Original Post May 21, 2012
Without a theory of electricity in space, astronomers must explain cosmic lightning with theories of falling gas.
To get x-rays from falling gas, the gas must be attracted to a source of gravity with orders-of-magnitude more force than any known density of matter. Nevertheless, with suitable assumptions about the theoretical compressibility of gas, coupled with dividing by zero to allow density to rise without limit, the requisite mass can be attributed to a geometrical point in a relativistic coordinate system.
The relativistic coordinate system provides the equations by which the spread in energy of the x-ray signal can be associated with a rotational speed around the point source. Cygnus X-1 is therefore spinning “more than 800 times a second.”
With such a “blank check” methodology, any mass can be written in to satisfy the requirements for any energy source. These astronomologers will be building a perpetual-motion machine any day!
The same methodology and assumptions can explain how your dentist’s x-ray machine works: A jet of gas—laughing gas, of course—is injected toward a very tiny black hole. As the gas falls toward the event horizon, it emits the burst of x-rays that reveals the cavity in your cognitive choppers. (Apparently, the technology for manufacturing such a tiny black hole has been kept secret.)
Astronomers can’t see the black hole, of course. They can’t even see the event horizon. However, they can see the blue giant companion star, from which they think the gas falls. By analyzing the motion of this companion, they conclude that the black hole has a mass 14.8 times that of the Sun.

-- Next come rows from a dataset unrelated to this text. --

Lemma authorization_blob_layout_witness :
  let req := Sample.request (HString Sample.client)
               (Some (Sample.bodyOf (JString "https://example.com") JUndefined)) in
  exists payload blob,
    buildPayload (H := Sample.library) Sample.onChain req "https://example.com"
                 Sample.page Sample.clock = Ok payload /\
    feedbackAuthContract payload = Some (Bytes.hexlify blob) /\
    length blob = 289%nat /\
    take 224 blob = authWords 1 199 1700003600 84532
                      0x8004AA63c570c570eBF15376c0dB199918BFe9Fb 161.
Proof.
  cbv zeta.
  eexists. 
  destruct (authorization_blob_layout (L := Sample.library) (S := sample_sound)
              Sample.onChain
              (Sample.request (HString Sample.client)
                 (Some (Sample.bodyOf (JString "https://example.com") JUndefined)))
              "https://example.com" Sample.page Sample.clock
              _ 1 eq_refl eq_refl)
    as (w & client & chainId & aClient & aRegistry & aAgent & sig &
        Hw & Hc & Hch & Ha1 & Ha2 & Ha3 & Hblob & Hlen & _ & Htake & _).
  - discriminate.
  - injection Hw as <-. injection Hc as <-. injection Hch as <-.
    vm_compute in Ha1, Ha2, Ha3.
    injection Ha1 as <-. injection Ha2 as <-. injection Ha3 as <-.
    exists (authWords 1 199 1700003600 84532
              0x8004AA63c570c570eBF15376c0dB199918BFe9Fb 161 ++ sig).
    split; [reflexivity|]. split; [exact Hblob|]. split; [exact Hlen | exact Htake].
Defined.

End Attestation.

Module Scrape.

Import ethers Server ServerFacts.

Lemma scrape_await `{L : Library} cfg req url options k :
  scrape cfg req = AwaitExtractUrl url options k ->
  exists b, body req = Some b /\ urlOf req = Some url /\ url <> "" /\
            options = Simplescraper.mkOptions (markdown b) (html b) /\
            k = resume cfg req url.
Proof.
  unfold scrape.
  destruct (urlOf req) as [[|c u]|]; try discriminate.
  destruct (body req) as [b|]; [|discriminate].
  intros [= <- <- <-]. exists b. repeat split. discriminate.
Qed.

Lemma scrape_missing_url `{L : Library} cfg req :
  Js.truthy (urlOf req) = false ->
  scrape cfg req =
    Responded (mkResponse 400 (MissingField "Missing required field: url"
                                            ["markdown"; "html"; "clientAddress"])).
Proof.
  unfold scrape. destruct (urlOf req) as [[|c u]|]; simpl; try discriminate; reflexivity.
Qed.

(** When [buildPayload] throws it is [contractAuth] that threw. *)
Lemma buildPayload_Throw `{L : Library} cfg req url data Date_now e :
  buildPayload cfg req url data Date_now = Throw e <->
  exists w client n,
    agentWallet cfg = Some w /\ clientAddressOf req = Some client /\ client <> "" /\
    NUMERIC_AGENT_ID cfg = Some n /\
    contractAuth cfg w n client (Date_now 1%nat) = Throw e.
Proof.
  split.
  - intros Hp.
    destruct (agentWallet cfg) as [w|] eqn:Hw;
      [|rewrite buildPayload_plain in Hp by (left; exact Hw); discriminate].
    destruct (Js.truthy (clientAddressOf req)) eqn:Hc;
      [|rewrite buildPayload_plain in Hp by (right; exact Hc); discriminate].
    apply truthy_clientAddress in Hc as (client & Hc & Hne).
    rewrite (buildPayload_signed _ _ _ _ _ w client Hw Hc Hne) in Hp.
    destruct (NUMERIC_AGENT_ID cfg) as [n|]; [|discriminate].
    destruct (contractAuth cfg w n client (Date_now 1%nat)) as [hex|e'] eqn:Hca;
      [discriminate|].
    injection Hp as ->. exists w, client, n. repeat split; assumption.
  - intros (w & client & n & Hw & Hc & Hne & Hn & Hca).
    rewrite (buildPayload_signed _ _ _ _ _ w client Hw Hc Hne), Hn, Hca. reflexivity.
Qed.

Lemma contractAuth_sign_Throw `{L : Library} cfg w n client now chainId enc e :
  CHAIN_ID cfg = Some chainId ->
  AbiCoder.encode authTypes (authValues cfg w n client (expiryOf now) chainId) = Ok enc ->
  signMessage w (keccak256 enc) = Throw e ->
  contractAuth cfg w n client now = Throw e.
Proof.
  unfold contractAuth. intros -> Henc Hs. cbn zeta. cbn [BigInt mbind Result_bind].
  rewrite Henc. cbn [mbind Result_bind]. rewrite Hs. reflexivity.
Qed.

(** C3, as the handler has it. After a successful extraction, an exception
    from the attestation (the encoding or the signing) reaches the handler's
    one [catch]: the error is logged, and the response is the 500
    "Internal server error during scrape." with no attestation and without
    the service result. A signer that throws is such an exception. A
    malformed key makes [new Wallet] throw when the module is loaded. *)
Theorem attestation_failure_fails_request `{L : Library}
    (cfg : Config) (req : Request) (url : string)
    (data : Simplescraper.SimplescraperExtractResult) (Date_now : nat -> Z) :
  (forall e, buildPayload cfg req url data Date_now = Throw e ->
     resume cfg req url (Simplescraper.ok_true data) Date_now =
       (internalError, [("[scrape] unexpected error:", e)]) /\
     hasAttestation internalError = false) /\
  (forall w client n chainId enc e,
     agentWallet cfg = Some w -> clientAddressOf req = Some client -> client <> "" ->
     NUMERIC_AGENT_ID cfg = Some n -> CHAIN_ID cfg = Some chainId ->
     AbiCoder.encode authTypes
       (authValues cfg w n client (expiryOf (Date_now 1%nat)) chainId) = Ok enc ->
     signMessage w (keccak256 enc) = Throw e ->
     buildPayload cfg req url data Date_now = Throw e) /\
  (forall key e, key <> "" -> newWallet key = Throw e ->
     loadAgentWallet (Some key) = Throw e).
Proof.
  split; [|split].
  - intros e Hp. unfold resume. rewrite Hp. split; reflexivity.
  - intros w client n chainId enc e Hw Hc Hne Hn Hch Henc Hs.
    apply buildPayload_Throw. exists w, client, n.
    repeat split; try assumption.
    exact (contractAuth_sign_Throw _ _ _ _ _ _ _ _ Hch Henc Hs).
  - intros key e Hne Hk. unfold loadAgentWallet.
    destruct key; [congruence|]. simpl in *. rewrite Hk. reflexivity.
Qed.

With a theory of electricity in space (for example, the one underpinning the Electric Universe), the methodology is reversed: the theory that explains the operation of your dentist’s x-ray machine is adapted to explain the emissions from Cygnus X-1: an electric field accelerates ions in plasma to x-ray energies. When they collide with other atoms, they emit x-rays.
The presence of the blue giant companion is significant. It indicates that the system is under great electrical stress. An expected response to the stress is for an original single star to split into two unequal components in order to spread the discharge out over a greater surface area. The blue giant takes most of the current, radiating from the “anode tuft” arcs in its photosphere. The companion has no photosphere but radiates x-rays from a high-temperature corona. This is the same condition that prevails in the Sirius system, except the x-ray companion in Cygnus X-1 is putting out more power.
But what about the orbit of the blue giant companion? Surely, that requires the mass of the black hole. Let’s not jump to conclusions: no one knows what mass is. It popped up as a ratio in Newton’s equations of motion (f/a), someone with carious cognitive choppers assumed it was the same thing as matter, and astronomers have been choking on the undigested mass ever since. Mass is a property of matter, and there are indications that it varies with the net charge on a body.
The x-ray companion in Cygnus X-1 need not have the quantity of matter of 14.8 Suns, only a comparably high charge.